# What the exercise asks
Each line of the material below must be transcribed exactly.

(Input material)

(* ===== verification/FrontendMain.v ===== *)
(** * The REALITY frontend's program (frontend/main.go, config.go, relay.go, status.go)

    The command line, the loading of the configuration, the set-up of the server and
    its exit code; the choice between HTTP/2 and HTTP/1.1 on a connection, with the
    buffered reader it is made on; and the status page. *)

From stdpp Require Import gmap.
From S2P Require Import Prelude Float64 GoText GoNet GoHttp GoTime FrontendConfig Frontend Relay Tools.

Module FrontendMain.

Import FrontendConfig.

(** ** The command line *)

Inductive command :=
  | Genkey
  | Gencert (args : list string)
  | TLSServe (args : list string)
  | Version
  | Serve (path : string).

(** [os.Args[1:]] *)
Definition parse_args (args : list string) : command :=
  match args with
  | [] => Serve "frontend.toml"
  | a :: rest =>
      if bool_decide (a = "genkey") then Genkey
      else if bool_decide (a = "gencert") then Gencert rest
      else if bool_decide (a = "tlsserve") then TLSServe rest
      else if one_of a ["version"; "-version"; "--version"] then Version
      else Serve a
  end.

Inductive level := LevelDebug | LevelInfo | LevelWarn | LevelError.

Definition configureLogging (l : string) : level :=
  if bool_decide (l = "debug") then LevelDebug
  else if bool_decide (l = "warn") then LevelWarn
  else if bool_decide (l = "error") then LevelError
  else LevelInfo.

(** ** The configuration *)

Definition UnmarshalText `{!Platform} (t : string) : fallible Z :=
  match ParseDuration t with
  | None => fail "invalid duration"
  | Some v => ret v
  end.

Section start.
(** The file system and the TOML decoder. *)
Context (Stat : string → bool) (ReadFile : string → option (list ascii)) (Unmarshal : list ascii → option Config).

Definition LoadConfig (path : string) : fallible Config :=
  match ReadFile path with
  | None => fail "read config"
  | Some d => match Unmarshal d with
              | None => fail "parse config"
              | Some cfg => applyDefaultsAndValidate Stat cfg
              end
  end.

(** What a server is set up with: the capacity of its channel of relay slots, the
    settings of the REALITY library, whether it has a certificate. *)
Record setup := mkSetup {
  slots : option Z;
  rCfg : option reality_Config;
  certificate : bool
}.

(** [keypair] is whether the certificate and its key can be loaded. *)
Definition NewTunnelServer (cfg : Config) (keypair : bool) : fallible setup :=
  if bool_decide (Mode (Inbound cfg) = "reality") then
    if MaxRelays (Limits cfg) <? 0 then Panic (Explicit "makechan: size out of range")
    else
      rc ←? buildRealityConfig cfg;
      ret (mkSetup (Some (MaxRelays (Limits cfg))) (Some rc) false)
  else if bool_decide (Mode (Inbound cfg) = "tls") then
    if keypair then ret (mkSetup None None true) else fail "load cert"
  else ret (mkSetup None None false).

(** How [main] ends: with an exit code before it serves, or serving until the accept
    loop returns, and then with 0. *)
Inductive ending := Exit (code : Z) | Serving (s : setup).

Definition serve_file (path : string) (keypair listens : bool) : result ending :=
  r ← LoadConfig path;
  match r with
  | inl _ => Ok (Exit 1)
  | inr cfg =>
      r ← NewTunnelServer cfg keypair;
      match r with
      | inl _ => Ok (Exit 1)
      | inr s => Ok (if listens then Serving s else Exit 1)
      end
  end.

End start.

(** ** The choice of the protocol *)

(** A connection read through a [bufio.Reader] of 4096 bytes: what is buffered, and what
    the reads to come give, at least one byte each or an error. *)
Record reader := mkReader {
  buffered : list Z;
  reads : list (option (Z * list Z))
}.

Definition buffer_size : Z := 4096.

(** The rest of a chunk stays in the connection. *)
Definition unread (rest : list Z) (rs : list (option (Z * list Z))) : list (option (Z * list Z)) :=
  match rest with
  | [] => rs
  | c :: cs => Some (c, cs) :: rs
  end.

Definition taken (n : Z) (l : list Z) : list Z := take (Z.to_nat n) l.
Definition left (n : Z) (l : list Z) : list Z := drop (Z.to_nat n) l.

(** [br.Peek(n)], for [n] within the buffer: reads until [n] bytes are buffered or a read
    fails. *)
Fixpoint peek_loop (n : Z) (buf : list Z) (rs : list (option (Z * list Z))) : reader :=
  if n <=? len buf then mkReader buf rs
  else
    match rs with
    | [] => mkReader buf []
    | None :: rs => mkReader buf rs
    | Some (c, cs) :: rs =>
        let space := buffer_size - len buf in
        if len (c :: cs) <=? space then peek_loop n (buf ++ c :: cs) rs
        else mkReader (buf ++ taken space (c :: cs)) (unread (left space (c :: cs)) rs)
    end.

Definition Peek (n : Z) (r : reader) : list Z * reader :=
  let r := peek_loop n (buffered r) (reads r) in (taken n (buffered r), r).

(** [br.Read(p)] for a [p] of [size] bytes, [0 < size]: [None] is an error. *)
Definition Read (size : Z) (r : reader) : option (list Z) * reader :=
  match buffered r with
  | _ :: _ => (Some (taken size (buffered r)), mkReader (left size (buffered r)) (reads r))
  | [] =>
      match reads r with
      | [] => (None, r)
      | None :: rs => (None, mkReader [] rs)
      | Some (c, cs) :: rs =>
          if buffer_size <=? size
          then (Some (taken size (c :: cs)), mkReader [] (unread (left size (c :: cs)) rs))
          else
            let buf := taken buffer_size (c :: cs) in
            (Some (taken size buf), mkReader (left size buf) (unread (left buffer_size (c :: cs)) rs))
      end
  end.

(** What a handler that reads with buffers of these sizes is given. *)
Fixpoint read_all (sizes : list Z) (r : reader) : list Z * reader :=
  match sizes with
  | [] => ([], r)
  | size :: sizes =>
      let '(got, r) := Read size r in
      let '(rest, r) := read_all sizes r in
      (default [] got ++ rest, r)
  end.

Definition newline : list ascii := [byte 13; byte 10].

(** [http2.ClientPreface] *)
Definition ClientPreface : list Z :=
  map code (bytes "PRI * HTTP/2.0" ++ newline ++ newline ++ bytes "SM" ++ newline ++ newline).

Inductive protocol := H2 | H1.

#[export] Instance protocol_eq_dec : EqDecision protocol.
Proof. solve_decision. Defined.

(** The protocol, and the reader its handler goes on with. *)
Definition serveConn (rs : list (option (Z * list Z))) : protocol * reader :=
  let '(preface, br) := Peek (len ClientPreface) (mkReader [] rs) in
  (if bool_decide (preface = ClientPreface) then H2 else H1, br).

(** ** The status page *)

Definition member (name : string) (n : Z) : text := bytes (Tools.quoted name +:+ ":") ++ Itoa n.

Definition stats_page (s : Frontend.Stats) : text :=
  "{"%char :: member "total_conns" (Frontend.totalConns s) ++ ","%char :: member "authed" (Frontend.authed s) ++
  ","%char :: member "relays" (Frontend.relays s) ++ ","%char :: member "tunnels" (Frontend.tunnels s) ++
  ","%char :: member "active" (Frontend.active s) ++ ["}"%char].

(** The status code and the body of the answer to a request of [/stats]. *)
Definition statusHandler (Token : string) (h : Header) (s : Frontend.Stats) : Z * text :=
  if negb (Relay.statusAuthorized Token h) then (403, []) else (200, stats_page s).

(** [served] is the error [ListenAndServe] returned with. *)
Definition startStatus (http served : string) : fallible unit :=
  if bool_decide (http = "") then ret ()
  else if bool_decide (served = "http: Server closed") then ret () else fail served.

Example preface_length : len ClientPreface = 24. Proof. vm_compute. reflexivity. Qed.

End FrontendMain.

(End Input material)

# Reply to the exercise
(* ===== verification/FrontendMain.v ===== *)
(** * The REALITY frontend's program (frontend/main.go, config.go, relay.go, status.go)

    The command line, the loading of the configuration, the set-up of the server and
    its exit code; the choice between HTTP/2 and HTTP/1.1 on a connection, with the
    buffered reader it is made on; and the status page. *)

From stdpp Require Import gmap.
From S2P Require Import Prelude Float64 GoText GoNet GoHttp GoTime FrontendConfig Frontend Relay Tools.

Module FrontendMain.

Import FrontendConfig.

(** ** The command line *)

Inductive command :=
  | Genkey
  | Gencert (args : list string)
  | TLSServe (args : list string)
  | Version
  | Serve (path : string).

(** [os.Args[1:]] *)
Definition parse_args (args : list string) : command :=
  match args with
  | [] => Serve "frontend.toml"
  | a :: rest =>
      if bool_decide (a = "genkey") then Genkey
      else if bool_decide (a = "gencert") then Gencert rest
      else if bool_decide (a = "tlsserve") then TLSServe rest
      else if one_of a ["version"; "-version"; "--version"] then Version
      else Serve a
  end.

Inductive level := LevelDebug | LevelInfo | LevelWarn | LevelError.

Definition configureLogging (l : string) : level :=
  if bool_decide (l = "debug") then LevelDebug
  else if bool_decide (l = "warn") then LevelWarn
  else if bool_decide (l = "error") then LevelError
  else LevelInfo.

(** ** The configuration *)

Definition UnmarshalText `{!Platform} (t : string) : fallible Z :=
  match ParseDuration t with
  | None => fail "invalid duration"
  | Some v => ret v
  end.

Section start.
(** The file system and the TOML decoder. *)
Context (Stat : string → bool) (ReadFile : string → option (list ascii)) (Unmarshal : list ascii → option Config).

Definition LoadConfig (path : string) : fallible Config :=
  match ReadFile path with
  | None => fail "read config"
  | Some d => match Unmarshal d with
              | None => fail "parse config"
              | Some cfg => applyDefaultsAndValidate Stat cfg
              end
  end.

(** What a server is set up with: the capacity of its channel of relay slots, the
    settings of the REALITY library, whether it has a certificate. *)
Record setup := mkSetup {
  slots : option Z;
  rCfg : option reality_Config;
  certificate : bool
}.

(** [keypair] is whether the certificate and its key can be loaded. *)
Definition NewTunnelServer (cfg : Config) (keypair : bool) : fallible setup :=
  if bool_decide (Mode (Inbound cfg) = "reality") then
    if MaxRelays (Limits cfg) <? 0 then Panic (Explicit "makechan: size out of range")
    else
      rc ←? buildRealityConfig cfg;
      ret (mkSetup (Some (MaxRelays (Limits cfg))) (Some rc) false)
  else if bool_decide (Mode (Inbound cfg) = "tls") then
    if keypair then ret (mkSetup None None true) else fail "load cert"
  else ret (mkSetup None None false).

(** How [main] ends: with an exit code before it serves, or serving until the accept
    loop returns, and then with 0. *)
Inductive ending := Exit (code : Z) | Serving (s : setup).

Definition serve_file (path : string) (keypair listens : bool) : result ending :=
  r ← LoadConfig path;
  match r with
  | inl _ => Ok (Exit 1)
  | inr cfg =>
      r ← NewTunnelServer cfg keypair;
      match r with
      | inl _ => Ok (Exit 1)
      | inr s => Ok (if listens then Serving s else Exit 1)
      end
  end.

End start.

(** ** The choice of the protocol *)

(** A connection read through a [bufio.Reader] of 4096 bytes: what is buffered, and what
    the reads to come give, at least one byte each or an error. *)
Record reader := mkReader {
  buffered : list Z;
  reads : list (option (Z * list Z))
}.

Definition buffer_size : Z := 4096.

(** The rest of a chunk stays in the connection. *)
Definition unread (rest : list Z) (rs : list (option (Z * list Z))) : list (option (Z * list Z)) :=
  match rest with
  | [] => rs
  | c :: cs => Some (c, cs) :: rs
  end.

Definition taken (n : Z) (l : list Z) : list Z := take (Z.to_nat n) l.
Definition left (n : Z) (l : list Z) : list Z := drop (Z.to_nat n) l.

(** [br.Peek(n)], for [n] within the buffer: reads until [n] bytes are buffered or a read
    fails. *)
Fixpoint peek_loop (n : Z) (buf : list Z) (rs : list (option (Z * list Z))) : reader :=
  if n <=? len buf then mkReader buf rs
  else
    match rs with
    | [] => mkReader buf []
    | None :: rs => mkReader buf rs
    | Some (c, cs) :: rs =>
        let space := buffer_size - len buf in
        if len (c :: cs) <=? space then peek_loop n (buf ++ c :: cs) rs
        else mkReader (buf ++ taken space (c :: cs)) (unread (left space (c :: cs)) rs)
    end.

Definition Peek (n : Z) (r : reader) : list Z * reader :=
  let r := peek_loop n (buffered r) (reads r) in (taken n (buffered r), r).

(** [br.Read(p)] for a [p] of [size] bytes, [0 < size]: [None] is an error. *)
Definition Read (size : Z) (r : reader) : option (list Z) * reader :=
  match buffered r with
  | _ :: _ => (Some (taken size (buffered r)), mkReader (left size (buffered r)) (reads r))
  | [] =>
      match reads r with
      | [] => (None, r)
      | None :: rs => (None, mkReader [] rs)
      | Some (c, cs) :: rs =>
          if buffer_size <=? size
          then (Some (taken size (c :: cs)), mkReader [] (unread (left size (c :: cs)) rs))
          else
            let buf := taken buffer_size (c :: cs) in
            (Some (taken size buf), mkReader (left size buf) (unread (left buffer_size (c :: cs)) rs))
      end
  end.

(** What a handler that reads with buffers of these sizes is given. *)
Fixpoint read_all (sizes : list Z) (r : reader) : list Z * reader :=
  match sizes with
  | [] => ([], r)
  | size :: sizes =>
      let '(got, r) := Read size r in
      let '(rest, r) := read_all sizes r in
      (default [] got ++ rest, r)
  end.

Definition newline : list ascii := [byte 13; byte 10].

(** [http2.ClientPreface] *)
Definition ClientPreface : list Z :=
  map code (bytes "PRI * HTTP/2.0" ++ newline ++ newline ++ bytes "SM" ++ newline ++ newline).

Inductive protocol := H2 | H1.

#[export] Instance protocol_eq_dec : EqDecision protocol.
Proof. solve_decision. Defined.

(** The protocol, and the reader its handler goes on with. *)
Definition serveConn (rs : list (option (Z * list Z))) : protocol * reader :=
  let '(preface, br) := Peek (len ClientPreface) (mkReader [] rs) in
  (if bool_decide (preface = ClientPreface) then H2 else H1, br).

(** ** The status page *)

Definition member (name : string) (n : Z) : text := bytes (Tools.quoted name +:+ ":") ++ Itoa n.

Definition stats_page (s : Frontend.Stats) : text :=
  "{"%char :: member "total_conns" (Frontend.totalConns s) ++ ","%char :: member "authed" (Frontend.authed s) ++
  ","%char :: member "relays" (Frontend.relays s) ++ ","%char :: member "tunnels" (Frontend.tunnels s) ++
  ","%char :: member "active" (Frontend.active s) ++ ["}"%char].

(** The status code and the body of the answer to a request of [/stats]. *)
Definition statusHandler (Token : string) (h : Header) (s : Frontend.Stats) : Z * text :=
  if negb (Relay.statusAuthorized Token h) then (403, []) else (200, stats_page s).

(** [served] is the error [ListenAndServe] returned with. *)
Definition startStatus (http served : string) : fallible unit :=
  if bool_decide (http = "") then ret ()
  else if bool_decide (served = "http: Server closed") then ret () else fail served.

Example preface_length : len ClientPreface = 24. Proof. vm_compute. reflexivity. Qed.

End FrontendMain.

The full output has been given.